Between 1894 and 1900 the North Carolina Republican and Populist Parties cooperated in state elections and in state government. That cooperation was labeled "Fusion" by its Democratic opponents, although Republicans and Populists maintained separate organizations and did not describe their actions as fusion. In the middle and late 1890s Republican-Populist cooperation resulted in newly configured delegations from North Carolina to the U.S. Congress, Populist-Republican control of the General Assembly, Republicans and Populists in state executive offices, and a non-Democratic state supreme court. A significant number of cooperationist officeholders were black. Fusion produced the only departure from Democratic Party hegemony after Reconstruction.

The origin of the so-called Fusion was the rise of the People's Party, or Populist Party, after years of economic depression and hardship had motivated small farmers, who suffered the most, to take political action. They formed the Farmers' Alliance, a national organization whose members subsequently became the central component of the Populist Party. North Carolinian Leonidas L. Polk was a primary leader of the Farmers' Alliance in the state, voicing its concerns in his publication, the Progressive Farmer, until his sudden death in 1892. During the 1892 election, many Republicans urged cooperation with Populists. Although cooperation as a statewide strategy was eventually rejected, some Republicans and Populists agreed to support joint local candidates. In 1892 the Populist Party attracted roughly 17 percent of North Carolina voters. This was disappointing to the third party, but support for the Democrats fell below 50 percent of the electorate.

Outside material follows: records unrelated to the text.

(** C5 fails on the code. [verifyToken] looks the key of the token's [kid]
    up and then only decodes the token, so the middleware attaches the
    claims of every well-formed token whose [kid] names a known key:
    whatever function [jwt_verify] checks signatures against the provider's
    keys, a token it rejects under the key of its [kid] is passed on to the
    handler with the user id, email and role of its payload. *)
Theorem authenticate_accepts_unverified_signature :
  forall (jwt_verify : string -> string -> bool)
         jwt_decode keys token decoded keyId publicKey,
    startsWith "Bearer " token = false ->
    jwt_decode token = Decoded decoded ->
    Jwt.kid decoded = Some keyId ->
    keyId <> "" ->
    lookupKey keys keyId = Some publicKey ->
    publicKey <> "" ->
    jwt_verify token publicKey = false ->
    authenticate jwt_decode (Some keys) (Some ("Bearer " ++ token))
    = Next (userOfPayload (Jwt.payload decoded)).
Proof.
  intros jwt_verify jwt_decode keys token decoded keyId publicKey
    Hplain Hdecode Hkid HkeyId Hkey Hpem _.
  destruct (bearer_token token) as [Hprefix Hrest].
  unfold authenticate. rewrite Hprefix, Hrest.
  replace (truthy (Some ("Bearer " ++ token))) with true by reflexivity.
  cbn [negb orb].
  unfold verifyToken, memberAt. rewrite Hplain, Hdecode, Hkid, Hkey.
  cbn [truthy memberTruthy].
  apply String.eqb_neq in HkeyId, Hpem. rewrite HkeyId, Hpem.
  reflexivity.
Qed.

(** ** The theorems at work on the concrete marketplace *)

(** While the first lease is ACTIVE for 2024, a lease for June 2024 from the
    third application is refused as a conflict, and one for 2025 is drafted. *)
Lemma createLease_conflict_or_created_witness :
  Response.code
    (fst (createLease (mkEnv "l3" 10) (Some Scenario.m1) Scenario.terms3
            Scenario.withThird))
  = Some "LEASE_CONFLICT"
  /\ Response.status
       (fst (createLease (mkEnv "l3" 10) (Some Scenario.m1)
               Scenario.terms3_2025 Scenario.withThird))
     = 201%Z.
Proof.
  split.
  - destruct (@createLease_conflict_or_created (mkEnv "l3" 10) Scenario.m1
                Scenario.terms3 Scenario.withThird Scenario.application3
                eq_refl eq_refl) as [Hconflict _].
    destruct Hconflict as [r [Hr [_ [_ [_ Hcode]]]]].
    + exists Scenario.lease1. simpl.
      repeat split; auto; vm_compute; discriminate.
    + rewrite Hr. apply Hcode. reflexivity.
  - destruct (@createLease_conflict_or_created (mkEnv "l3" 10) Scenario.m1
                Scenario.terms3_2025 Scenario.withThird Scenario.application3
                eq_refl eq_refl) as [_ Hcreated].
    destruct Hcreated as [Hrun _].
    + intros [l [Hin [_ [Hst [_ Hend]]]]]. simpl in Hin.
      destruct Hin as [E|[E|[]]]; subst l;
        [apply Hend; reflexivity | discriminate Hst].
    + reflexivity.
    + reflexivity.
    + reflexivity.
    + rewrite Hrun. reflexivity.
Defined.


(** After the lease for the first application has been drafted, activated
    and terminated, the application cannot be turned into a lease again. *)
Lemma createLease_once_per_application_witness :
  Response.code
    (fst (createLease (mkEnv "l9" 9) (Some Scenario.m1) Scenario.terms1
            Scenario.ended))
  = Some "LEASE_EXISTS".
Proof.
  destruct (@createLease_once_per_application (mkEnv "l1" 5) Scenario.m1
              Scenario.terms1 Scenario.approved
              (fst (createLease (mkEnv "l1" 5) (Some Scenario.m1)
                      Scenario.terms1 Scenario.approved))
              (snd (createLease (mkEnv "l1" 5) (Some Scenario.m1)
                      Scenario.terms1 Scenario.approved))
              "a1"
              [ (mkEnv "l2" 6, CreateLease (Some Scenario.m1) Scenario.terms2);
                (mkEnv "" 7, UpdateLeaseStatus (Some Scenario.m1) "l1" "ACTIVE");
                (mkEnv "" 8,
                 UpdateLeaseStatus (Some Scenario.m1) "l1" "TERMINATED") ]
              (mkEnv "l9" 9) Scenario.m1 Scenario.terms1)
    as [existing [_ [_ Hrun]]].
  - simpl. repeat constructor; simpl; intuition discriminate.
  - reflexivity.
  - reflexivity.
  - reflexivity.
  - reflexivity.
  - reflexivity.
  - reflexivity.
  - change (run _ _) with Scenario.ended in Hrun.
    rewrite Hrun. reflexivity.
Defined.

(** The forged token reaches the handlers as manager "m1", although the
    signature check rejects every token. *)
Lemma authenticate_accepts_unverified_signature_witness :
  authenticate Forged.jwt_decode (Some Forged.keys)
    (Some ("Bearer " ++ Forged.token))
  = Next (User.mk "m1" "intruder@example.com" Role.manager true None None).
Proof.
  apply (@authenticate_accepts_unverified_signature (fun _ _ => false)
           Forged.jwt_decode Forged.keys Forged.token Forged.decoded "k1"
           "-----BEGIN RSA PUBLIC KEY-----
AQAB
-----END RSA PUBLIC KEY-----");
    try reflexivity; discriminate.
Defined.

(** The first tenant's application is created on the empty store and
    refused once it exists, here after it has been approved. *)
Lemma submitApplication_conflict_or_created_witness :
  Response.status
    (fst (submitApplication (mkEnv "a1" 1) (Some Scenario.t1) Scenario.apply1
            Scenario.store0))
  = 201%Z
  /\ exists existing,
       Application.status existing = ApplicationStatus.APPROVED
       /\ submitApplication (mkEnv "a9" 9) (Some Scenario.t1) Scenario.apply1
            Scenario.firstActive
          = (Response.failure 409
               "You have already applied for this property"
               "APPLICATION_EXISTS"
               (ExistingApplication (Application.id existing)
                  (Application.status existing)
                  (Application.createdAt existing)),
             Scenario.firstActive).
Proof.
  split.
  - destruct (@submitApplication_conflict_or_created (mkEnv "a1" 1)
                Scenario.t1 Scenario.apply1 Scenario.store0
                (Property.mk "p1" "Upper portion near the park" "m1")
                eq_refl eq_refl) as [_ Hcreated].
    destruct Hcreated as [Hrun _].
    + intros a [].
    + reflexivity.
    + reflexivity.
    + rewrite Hrun. reflexivity.
  - destruct (@submitApplication_conflict_or_created (mkEnv "a9" 9)
                Scenario.t1 Scenario.apply1 Scenario.firstActive
                (Property.mk "p1" "Upper portion near the park" "m1")
                eq_refl eq_refl) as [Hconflict _].
    destruct (Hconflict Scenario.application1)
      as [existing [Hin [Htenant [_ Hrun]]]].
    + simpl. auto.
    + reflexivity.
    + reflexivity.
    + exists existing. split; [|exact Hrun].
      simpl in Hin. destruct Hin as [E|[E|[]]]; subst existing;
        [reflexivity | discriminate Htenant].
Defined.

(** Withdrawing the approved first application reports APPROVED; while it
    was still PENDING the manager's approval went through. *)
Lemma application_changes_only_when_pending_witness :
  Response.data
    (fst (withdrawApplication (mkEnv "" 9) (Some Scenario.t1) "a1"
            Scenario.firstActive))
  = CurrentStatus ApplicationStatus.APPROVED "PENDING"
  /\ Response.status
       (fst (updateApplicationStatus (mkEnv "" 3) (Some Scenario.m1) "a1"
               "APPROVED" Scenario.applied))
     = 200%Z.
Proof.
  split.
  - destruct (@application_changes_only_when_pending (mkEnv "" 9) "a1"
                Scenario.firstActive Scenario.application1) as [Hwithdraw _].
    destruct (Hwithdraw Scenario.t1
                (fst (withdrawApplication (mkEnv "" 9) (Some Scenario.t1) "a1"
                        Scenario.firstActive))
                (snd (withdrawApplication (mkEnv "" 9) (Some Scenario.t1) "a1"
                        Scenario.firstActive))
                eq_refl eq_refl eq_refl) as [_ [_ Hsettled]].
    destruct Hsettled as [Hr _]; [discriminate|].
    rewrite Hr. reflexivity.
  - destruct (@application_changes_only_when_pending (mkEnv "" 3) "a1"
                Scenario.applied Scenario.pending1) as [_ Hdecide].
    destruct (Hdecide Scenario.m1 ApplicationStatus.APPROVED
                (fst (updateApplicationStatus (mkEnv "" 3) (Some Scenario.m1)
                        "a1" "APPROVED" Scenario.applied))
                (snd (updateApplicationStatus (mkEnv "" 3) (Some Scenario.m1)
                        "a1" "APPROVED" Scenario.applied))
                eq_refl (or_introl eq_refl) eq_refl eq_refl)
      as [_ [Hpending _]].
    destruct Hpending as [Hstatus _]; [reflexivity|].
    exact Hstatus.
Defined.

(** Drafting the first lease leaves both applications as they were. *)
Lemma createLease_frame_witness :
  applications
    (snd (createLease (mkEnv "l1" 5) (Some Scenario.m1) Scenario.terms1
            Scenario.approved))
  = applications Scenario.approved.
Proof.
  destruct (@createLease_frame (mkEnv "l1" 5) (Some Scenario.m1)
              Scenario.terms1 Scenario.approved
              (fst (createLease (mkEnv "l1" 5) (Some Scenario.m1)
                      Scenario.terms1 Scenario.approved))
              (snd (createLease (mkEnv "l1" 5) (Some Scenario.m1)
                      Scenario.terms1 Scenario.approved))
              eq_refl eq_refl) as [Happs _].
  exact Happs.
Defined.

(** An application fee recorded against the property alone is refused; rent
    recorded against the first lease is booked on the tenant of that
    lease. *)
Lemma createPaymentRecord_tenant_from_lease_witness :
  Response.code
    (fst (createPaymentRecord (mkEnv "pay1" 9) (Some Scenario.m1)
            Ledger.feeOnProperty Scenario.firstActive))
  = Some "TENANT_REQUIRED"
  /\ exists payment,
       Payment.tenantId payment = "t1"
       /\ payments
            (snd (createPaymentRecord (mkEnv "pay1" 9) (Some Scenario.m1)
                    Ledger.rentOnLease1 Scenario.firstActive))
          = [payment].
Proof.
  split.
  - destruct (@createPaymentRecord_tenant_from_lease (mkEnv "pay1" 9)
                Ledger.feeOnProperty Scenario.firstActive) as [Hrefused _].
    rewrite (Hrefused Scenario.m1 "p1"
               (Property.mk "p1" "Upper portion near the park" "m1")
               eq_refl eq_refl eq_refl);
      [reflexivity | discriminate | reflexivity].
  - destruct (@createPaymentRecord_tenant_from_lease (mkEnv "pay1" 9)
                Ledger.rentOnLease1 Scenario.firstActive) as [_ Hcreated].
    destruct (Hcreated (Some Scenario.m1)
                (fst (createPaymentRecord (mkEnv "pay1" 9) (Some Scenario.m1)
                        Ledger.rentOnLease1 Scenario.firstActive))
                (snd (createPaymentRecord (mkEnv "pay1" 9) (Some Scenario.m1)
                        Ledger.rentOnLease1 Scenario.firstActive))
                eq_refl eq_refl)
      as [u [leaseId [lease [payment
            [_ [Hnamed [Hin [Hid [_ [Htenant [_ [_ Hrows]]]]]]]]]]]].
    exists payment. split; [|exact Hrows].
    rewrite Htenant. injection Hnamed as <-.
    simpl in Hin. destruct Hin as [E|[E|[]]]; subst lease;
      [reflexivity | discriminate Hid].
Defined.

There were tensions in the proposed relationship. The organizations disagreed on a wide range of issues, particularly those affecting national economic policy. Populists favored paper currency, government control of money volume, and a federally sponsored system of rural credit. Republicans tended to support a gold standard, a revenue system that discriminated against farmers, and the existing private national banks. Further, Populists were decidedly antirailroad, whereas Republicans supported modest government regulation of railroad rates. Moreover, there were deep cultural differences between the parties' rank and file. Populism was overwhelmingly a coalition of white commercial farmers of modest means from the east and the Piedmont. Republicans were primarily white Mountain anti-Confederates and eastern black North Carolinians with a sprinkling of high-tariff manufacturers and urban professionals.

Nonetheless, in 1894 the parties agreed on the need to eliminate laws giving Democrats control of the election process. Both parties were convinced that the election system was fundamentally unfair. Democratic supervision of elections resulted in a range of fraudulent practices, from ballot box stuffing to false counting of votes. The weakness of local government was also a reason for Populist-Republican unity.People's Party Handbook of Facts. Cartoon. Supplement to The Progressive Farmer (Raleigh, N.C.), 25 October 1898.

With these issues in the forefront, Populists and Republicans in 1894 ran a surprisingly harmonious and spectacularly successful campaign. Their state conventions endorsed the coalition strategy and agreed on who would represent the parties in the few statewide races in contention. Republican and Populist conventions at the county and congressional levels set aside their differences and joined forces against Democrats. The precise methods for local cooperation differed. Sometimes the two parties chose candidates jointly; sometimes they agreed to support the candidate nominated by one of the parties. The results were revolutionary, as the Populists and Republicans won control of the North Carolina Supreme Court, the General Assembly, and most of the state's seats in Congress.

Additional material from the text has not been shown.